Task statement
When you reach the line containing "assert (Hq : exists" in the entries below, start writing out each line exactly, and stop after the line containing "- unfold betweenSteps in".

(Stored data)
(** The loop of [build] gives every geometry it visits a chunk. *)
Lemma build_loop_refs :
  forall ids e p off e' p' off',
    NoDup ids ->
    Forall (wellRegistered p) ids ->
    build_loop big ids (e, p, off) = JS.Normal (e', p', off') ->
    (forall id, In id ids ->
                exists n, JS.lookup (geometryVertexBufs p') id = Some (Renderer.Chunk n)) /\
    (forall id, ~ In id ids ->
                JS.lookup (geometryVertexBufs p') id = JS.lookup (geometryVertexBufs p) id).
Proof.
  induction ids as [|id rest IH]; intros e p off e' p' off' Hnd Hall Hloop.
  - cbn in Hloop. injection Hloop as <- <- <-. split; [intros id [] | reflexivity].
  - inversion Hnd as [|? ? Hnotin Hnd']. subst.
    inversion Hall as [|? ? Hid Hrest]. subst.
    destruct Hid as (g & gp & gi & Hg & Hp & Hi & Hsig).
    destruct (@build_step_spec big e p off id g gp gi Hg Hp Hi Hsig)
      as (e1 & p1 & buf & Hstep & _ & V1 & _ & G1 & _ & _ & _ & F1 & _).
    destruct F1 as (_ & Fn1 & Fc1 & Fu1 & _).
    cbn [build_loop] in Hloop. rewrite Hstep in Hloop. cbn [JS.bind] in Hloop.
    destruct (IH _ _ _ _ _ _ Hnd' (@wellRegistered_other p p1 id _ rest G1 Fn1 Fc1 Fu1 Hnotin Hrest) Hloop)
      as (Hin & Hout).
    split.
    + intros id' [<-|Hin']; [|exact (Hin id' Hin')].
      rewrite (Hout id Hnotin), V1, lookup_assign_same. eauto.
    + intros id' Hnin. cbn [In] in Hnin.
      rewrite (Hout id' ltac:(tauto)), V1. apply lookup_assign_other. tauto.
Qed.

Lemma view_in_range p off m l :
  betweenSteps p off -> view p m = Some l -> (m < length (chunks p))%nat.
Proof.
  unfold betweenSteps, view, chunkPositions. intros Hb Hv.
  destruct (vertexBufs p) as [n|].
  - destruct (Nat.eqb_spec n m) as [<-|_]; [apply Hb|].
    apply nth_error_Some. destruct (nth_error (chunks p) m); [discriminate | discriminate Hv].
  - apply nth_error_Some. destruct (nth_error (chunks p) m); [discriminate | discriminate Hv].
Qed.

Lemma elementOffset_counted p id q n :
  JS.lookup (geometryIndicesOffsets p) id = Some (JS.Fin q) ->
  q * 3 == inject_Z (Z.of_nat n) ->
  elementOffset p id 3 = n.
Proof.
  intros Ho Hq. unfold elementOffset. rewrite Ho.
  rewrite (Qfloor_comp _ _ Hq), Qfloor_Z. apply Nat2Z.id.
Qed.

(** One iteration of the loop of [build] lays the geometry out behind the
    positions pushed for the open buffer set, or at the start of a new one,
    and moves none of the geometries laid out before. *)
Lemma build_step_layout e p off id g gp gi e' p' off' :
  JS.lookup (geometries p) id = Some g ->
  Renderer.positions g = Some gp ->
  Renderer.indices g = Some gi ->
  matchesSignature p g ->
  hasPositions p = true ->
  betweenSteps p off ->
  build_step big (e, p, off) id = JS.Normal (e', p', off') ->
  betweenSteps p' off' /\
  laidOutIn p' (view p') id /\
  (forall id', id' <> id -> laidOutIn p (view p) id' -> laidOutIn p' (view p') id').
Proof.
  intros Hg Hp Hi Hsig Hhp Hb H.
  assert (Hopen : forall n, vertexBufs p = Some n -> (n < length (chunks p))%nat).
  { intros n Hn. unfold betweenSteps in Hb. rewrite Hn in Hb. apply Hb. }
  destruct (@build_step_chunks big e p off id g gp e' p' off' Hg Hp Hhp Hopen H) as (L & C).
  destruct (@build_step_spec big e p off id g gp gi Hg Hp Hi Hsig)
    as (e1 & p1 & buf & Hstep & O1 & V1 & B1 & G1 & _ & _ & P1 & F1 & _).
  rewrite H in Hstep. injection Hstep as <- <- Hoff'.
  destruct F1 as (_ & _ & _ & _ & Fq).
  (* the positions pushed before the geometry's in its buffer set *)
  set (base := if needNew big p gp then [] else positions p).
  assert (Hpos : positions p' = base ++ Renderer.numbers gp).
  { rewrite P1. unfold stepPositions, base. rewrite Hhp.
    unfold betweenSteps in Hb. rewrite needNew_spec.
    destruct (vertexBufs p); [reflexivity|]. cbn. rewrite Hb. reflexivity. }
  assert (Hq : exists qb, stepOffset big p off gp = JS.Fin qb /\
                          qb * 3 == inject_Z (Z.of_nat (length base))).
  { unfold stepOffset, base. destruct (needNew big p gp) eqn:En.
    - exists 0. split; [reflexivity|]. cbn. reflexivity.
    - unfold betweenSteps in Hb. rewrite needNew_spec in En.
      destruct (vertexBufs p); [|discriminate En]. apply Hb. }
  destruct Hq as (qb & Hqb & Hq3).
  assert (Hchunk : (stepChunk big p gp < length (chunks p'))%nat /\
                   (needNew big p gp = true -> stepChunk big p gp = length (chunks p)) /\
                   (needNew big p gp = false -> vertexBufs p = Some (stepChunk big p gp))).
  { rewrite L. unfold stepChunk. rewrite needNew_spec.
    destruct (vertexBufs p) as [n|] eqn:Evb; cbn.
    - destruct (JS.gt _ _); [split; [lia|]; split; [reflexivity | discriminate] |].
      split; [exact (Hopen n eq_refl)|]. split; [discriminate | reflexivity].
    - split; [lia|]. split; [reflexivity | discriminate]. }
  destruct Hchunk as (Hlt & Hnew & Hold).
  assert (Hview : view p' (stepChunk big p gp)
                  = Some (stored (quantized p) (base ++ Renderer.numbers gp))).
  { unfold view. rewrite B1, Nat.eqb_refl, Fq, Hpos. reflexivity. }
  split; [|split].
  - unfold betweenSteps. rewrite B1. split; [exact Hlt|].
    exists (qb + inject_Z (Z.of_nat (Renderer.length gp)) / 3).
    split.
    + rewrite Hoff', Hqb. reflexivity.
    + rewrite Hpos, length_app, numbers_length, Nat2Z.inj_add, inject_Z_plus, <- Hq3.
      field.
  - exists (Renderer.set_indicesBufCombined g (Some buf)), gp, (stepChunk big p gp),
      (stored (quantized p) (base ++ Renderer.numbers gp)).
    assert (Hoff : elementOffset p' id 3 = length base).
    { apply elementOffset_counted with (q := qb); [|exact Hq3].
      rewrite O1, lookup_assign_same, Hqb. reflexivity. }
    rewrite G1, V1, !lookup_assign_same, Hoff, Fq.
    split; [reflexivity|]. split; [exact Hp|]. split; [reflexivity|].
    split; [exact Hview|].
    rewrite stored_length, length_app, numbers_length. split; [lia|].
    rewrite stored_app.
    rewrite <- (stored_length (quantized p) base).
    rewrite <- (numbers_length gp), <- (stored_length (quantized p) (Renderer.numbers gp)).
    apply window_app_r.
  - intros id' Hne (g0 & gp0 & n0 & l0 & Hg0 & Hp0 & Hn0 & Hl0 & Hle & Hw).
    assert (Hoff : elementOffset p' id' 3 = elementOffset p id' 3).
    { unfold elementOffset. rewrite O1, lookup_assign_other by congruence. reflexivity. }
    pose proof (@view_in_range p off n0 l0 Hb Hl0) as Hn0lt.
    assert (Hl' : exists l', view p' n0 = Some l' /\
                             (length l0 <= length l')%nat /\
                             forall start len, (start + len <= length l0)%nat ->
                                               window l' start len = window l0 start len).
    { destruct (needNew big p gp) eqn:En.
      - exists l0. split; [|split; [lia | reflexivity]].
        unfold view at 1. rewrite B1.
        destruct (Nat.eqb_spec (stepChunk big p gp) n0) as [E|_].
        + rewrite (Hnew eq_refl) in E. lia.
        + rewrite (C n0 Hn0lt). exact Hl0.
      - specialize (Hold eq_refl).
        destruct (Nat.eq_dec (stepChunk big p gp) n0) as [E|E].
        + exists (l0 ++ stored (quantized p) (Renderer.numbers gp)).
          assert (El0 : l0 = stored (quantized p) (positions p)).
          { unfold view in Hl0. rewrite Hold, E, Nat.eqb_refl in Hl0. congruence. }
          split; [|split].
          * rewrite <- E, Hview. unfold base. rewrite stored_app, El0. reflexivity.
          * rewrite length_app. lia.
          * intros start len Hsl. apply window_app_l. exact Hsl.
        + exists l0. split; [|split; [lia | reflexivity]].
          unfold view at 1. rewrite B1.
          destruct (Nat.eqb_spec (stepChunk big p gp) n0) as [E'|_]; [contradiction|].
          rewrite (C n0 Hn0lt). unfold view in Hl0. rewrite Hold in Hl0.
          destruct (Nat.eqb_spec (stepChunk big p gp) n0) as [E'|_]; [contradiction|].
          exact Hl0. }
    destruct Hl' as (l' & Hv' & Hlen & Hwin).
    exists g0, gp0, n0, l'.
    rewrite G1, V1, !lookup_assign_other, Hoff, Fq by congruence.
    split; [exact Hg0|]. split; [exact Hp0|]. split; [exact Hn0|].
    split; [exact Hv'|]. split; [lia|]. rewrite (Hwin _ _ Hle). exact Hw.
Qed.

Solution
  assert (Hq : exists qb, stepOffset big p off gp = JS.Fin qb /\
                          qb * 3 == inject_Z (Z.of_nat (length base))).
  { unfold stepOffset, base. destruct (needNew big p gp) eqn:En.
    - exists 0. split; [reflexivity|]. cbn. reflexivity.
    - unfold betweenSteps in Hb. rewrite needNew_spec in En.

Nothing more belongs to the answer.